Se antes bastava o nosso colo, a nossa mão e o nosso conforto para acalmar o seu choro? Se antes o transmitir-lhes confiança e o nosso amor era tão mais simples e intuitivo? Pelo que tenho constatado com os “meus” adolescentes- os que através de mim nascerem e os que a mim estão ligados pela preocupação e pelo afecto - muitas vezes sentem-se confusos ao ponto de saberem que sofrem porque sentem esse sofrimento, que necessitam de ajuda, mas sem entenderem muito bem sobre o quê, para quê e porquê! Daí aquela atitude típica de se fecharem pensando que se nem eles entendem o sofrimento muito menos os “cotas” que estão tão longe deles irão entender!
Às depressões sucedem-se as ansiedades, os medos e o recolhimento, o isolamento no quarto ou no grupo de amigos. Querem e pedem-nos mais “liberdade” pensando saber usá-la, mas ainda sem terem sequer noção exacta do que é, de facto, a liberdade nesta vida e o que ela acarreta de responsabilidade. Mesmo quando os educamos com o lema “educar com responsabilidade para a liberdade” e segundo outros slogans que tais, nunca funciona como aparenta, salvo algumas honrosas excepções que sempre existem - a maior parte das vezes no meio de três irmãos educados de forma idêntica - para nos confundirem ainda mais nesta nossa missão feita arte. Cada pessoa é única e desta maneira aprendemos a também olhar os adolescentes: cada jovem é um ser único e deve ser olhado como tal, acredito.

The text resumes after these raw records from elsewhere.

(** * Mayushii, cogs/raffle.py: the giveaway cog

    A shallow embedding of the [Raffle] cog: the sqlite ledger behind the
    SQLAlchemy session, the cog's own fields ([raffle], [roles], [queue]),
    and its commands written in a small state-and-exception monad, followed
    by the properties of the giveaway lifecycle, the entry processor and the
    winner draw. *)

From Stdlib Require Import ZArith Bool String Lia Arith PeanoNat List.
Import ListNotations.
Open Scope Z_scope.

(** ** The membership provider (discord) *)

(** [discord.Role]: compared by id. *)
Record Role := mkRole { role_id : Z; role_name : string }.

(** [discord.Member]: the id and the roles held. *)
Record Member := mkMember { member_id : Z; member_roles : list Role }.

(** The invocation context of a command: its author, and the verdicts of the
    two checks of utils.checks that guard [join] ([not_new], [not_blacklisted]
    are declared outside this file of the repository). *)
Record Context := mkContext {
  author : Member;
  not_new : bool;
  not_blacklisted : bool
}.

(** What the cog reads from outside while one command runs.  The loop of
    [get_winner] has no bound of its own: [fuel] is the number of its rounds
    that a run is followed for. *)
Record Env := mkEnv {
  guild_roles : list Role;            (* bot.guild.roles *)
  get_member : Z -> option Member;    (* bot.guild.get_member *)
  default_roles : list Z;             (* bot.config["default_roles"] *)
  random : nat -> nat;                (* the generator behind random.choice *)
  dm_ok : Member -> bool;             (* user.send succeeds *)
  fuel : nat                          (* rounds of the loop of get_winner *)
}.

(** [discord.utils.get(roles, id=i)]: the first role with that id. *)
Definition utils_get (rs : list Role) (i : Z) : option Role :=
  find (fun r => role_id r =? i) rs.

(** [role in member.roles]. *)
Definition role_in (r : Role) (rs : list Role) : bool :=
  existsb (fun r' => role_id r' =? role_id r) rs.

(** ** The ledger (utils.database tables) *)

Module Giveaway.
Record t := mk { id : Z; name : string; win_count : Z; ongoing : bool }.
Definition with_ongoing (b : bool) (g : t) : t :=
  mk (id g) (name g) (win_count g) b.
Definition with_win_count (k : Z) (g : t) : t :=
  mk (id g) (name g) k (ongoing g).
End Giveaway.

Module Entry.
Record t := mk { id : Z; giveaway : Z; winner : bool }.
Definition with_winner (b : bool) (e : t) : t := mk (id e) (giveaway e) b.
(** Primary key (id, giveaway). *)
Definition same_key (a b : t) : bool :=
  (id a =? id b) && (giveaway a =? giveaway b).
End Entry.

Module GiveawayRole.
Record t := mk { id : Z; giveaway : Z }.
Definition has_key (i g : Z) (r : t) : bool :=
  (id r =? i) && (giveaway r =? g).
End GiveawayRole.

Record Ledger := mkLedger {
  giveaways : list Giveaway.t;
  entries : list Entry.t;
  giveaway_roles : list GiveawayRole.t;
  blacklist : list Z
}.

Definition empty_ledger : Ledger := mkLedger [] [] [] [].

(** Modelled from the spec: the default of the [ongoing] column of Giveaway,
    declared in utils/database (not in this file of the repository).  "Persists
    a new Giveaway with ongoing=true": the cog never sets the flag on
    creation, the column default does. *)
Definition default_ongoing : bool := true.

(** Modelled from the spec: the default of the [winner] column of Entry,
    declared in utils/database.  "Winner flag (default false)". *)
Definition default_winner : bool := false.

Definition with_giveaways (f : list Giveaway.t -> list Giveaway.t) (l : Ledger) :=
  mkLedger (f (giveaways l)) (entries l) (giveaway_roles l) (blacklist l).
Definition with_entries (f : list Entry.t -> list Entry.t) (l : Ledger) :=
  mkLedger (giveaways l) (f (entries l)) (giveaway_roles l) (blacklist l).
Definition with_giveaway_roles
    (f : list GiveawayRole.t -> list GiveawayRole.t) (l : Ledger) :=
  mkLedger (giveaways l) (entries l) (f (giveaway_roles l)) (blacklist l).
Definition with_blacklist (f : list Z -> list Z) (l : Ledger) :=
  mkLedger (giveaways l) (entries l) (giveaway_roles l) (f (blacklist l)).

(** [query(Giveaway).get(g)]. *)
Definition find_giveaway (g : Z) (l : Ledger) : option Giveaway.t :=
  find (fun r => Giveaway.id r =? g) (giveaways l).

(** The [entries] relationship of giveaway [g], in insertion order. *)
Definition raffle_entries (g : Z) (l : Ledger) : list Entry.t :=
  filter (fun e => Entry.giveaway e =? g) (entries l).

(** The [roles] relationship of giveaway [g]. *)
Definition raffle_roles (g : Z) (l : Ledger) : list GiveawayRole.t :=
  filter (fun r => GiveawayRole.giveaway r =? g) (giveaway_roles l).

(** [query(Entry).get((user, g))]. *)
Definition get_entry (user g : Z) (l : Ledger) : option Entry.t :=
  find (fun e => (Entry.id e =? user) && (Entry.giveaway e =? g)) (entries l).

(** The integer primary key a new Giveaway row receives: one more than the
    largest key in the table. *)
Definition next_id (l : Ledger) : Z :=
  1 + fold_right Z.max 0 (map Giveaway.id (giveaways l)).

(** The rows [filter_by(ongoing=True)] selects. *)
Definition ongoing_giveaways (l : Ledger) : list Giveaway.t :=
  filter Giveaway.ongoing (giveaways l).

(** ** The cog *)

(** Every message the cog sends, one constructor per [send] of the source. *)
Inductive Reply :=
| NotAllowed                      (* You are not allowed to participate! *)
| AlreadyParticipating            (* You are already participating! *)
| NowParticipating (m : Member)   (* ... now you are participating ... *)
| AlreadyOngoing                  (* There is an already ongoing giveaway! *)
| Proposed (n : string) (k : Z) (rs : list Role)  (* Say `yes` to confirm ... *)
| Started (n : string) (k : Z)    (* Started giveaway ... *)
| AlrightThen                     (* Alright then. *)
| AreYouSure                      (* Are you sure you want to cancel ... *)
| Cancelled                       (* Giveaway cancelled. *)
| Continues                       (* And the raffle continues. *)
| NotEnough                       (* Not enough participants for giveaway! *)
| NoUsers                         (* No users to choose... *)
| AndTheWinnerIs                  (* And the winner is....!! *)
| Mention (m : Member)            (* {user.mention} *)
| Congratulations                 (* Congratulations *)
| FailedDM (m : Member)           (* Failed to send message to winner ... *)
| Finished (n : nat)              (* Giveaway finished with n participants. *)
| BlacklistAlready (m : Member)   (* ... is already in the blacklist *)
| BlacklistAdded (m : Member)     (* Added ... to the blacklist *)
| BlacklistMissing (m : Member)   (* ... is not in the blacklist. *)
| BlacklistRemoved (m : Member)   (* Removed ... from the blacklist *)
| Updated (k : Z).                (* Updated number of winners to k *)

(** The cog object together with the database file it writes.
    [db] is the committed content of giveaway.db; [s] is the content as the
    session sees it, with the changes not yet committed; [raffle] holds the
    primary key of the Giveaway object in the current slot; [roles] is the
    list of resolved role objects; [queue] and [unfinished] are the items and
    the unfinished-task counter of the asyncio queue; [sent] is the
    transcript of messages; [rolls] counts the calls to random.choice. *)
Record Cog := mkCog {
  db : Ledger;
  s : Ledger;
  raffle : option Z;
  roles : list (option Role);
  queue : list Context;
  unfinished : nat;
  sent : list Reply;
  rolls : nat
}.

Nas tentativas para os ajudar, além da sensibilidade, do amor, compreensão e firmeza, quanto esforço fazemos para lhes dar a entender que só eles poderão construir as suas vidas futuras e mudar o que os preocupa. Alterar os seus mundos e os fantasmas que lhes tiram o sono e lhes ensombram os olhos antigamente alegres, na medida em que quando se compreenderem a eles poderão tomar as atitudes e as posturas mais adequadas à sua própria felicidade. “Mãe, é preciso todo este sofrimento só para crescer?”- lembro-me tão bem da carita da minha filha mais velha quando teve a sua primeira desilusão amorosa, na qual teimou sem me dar ouvidos. E agora pergunto eu: Tanto sofrimento para continuarmos nós também a crescer e a ajudar-vos a crescerem e a tentarem ser felizes? Não seria bem mais fácil se trouxessem manual de instruções!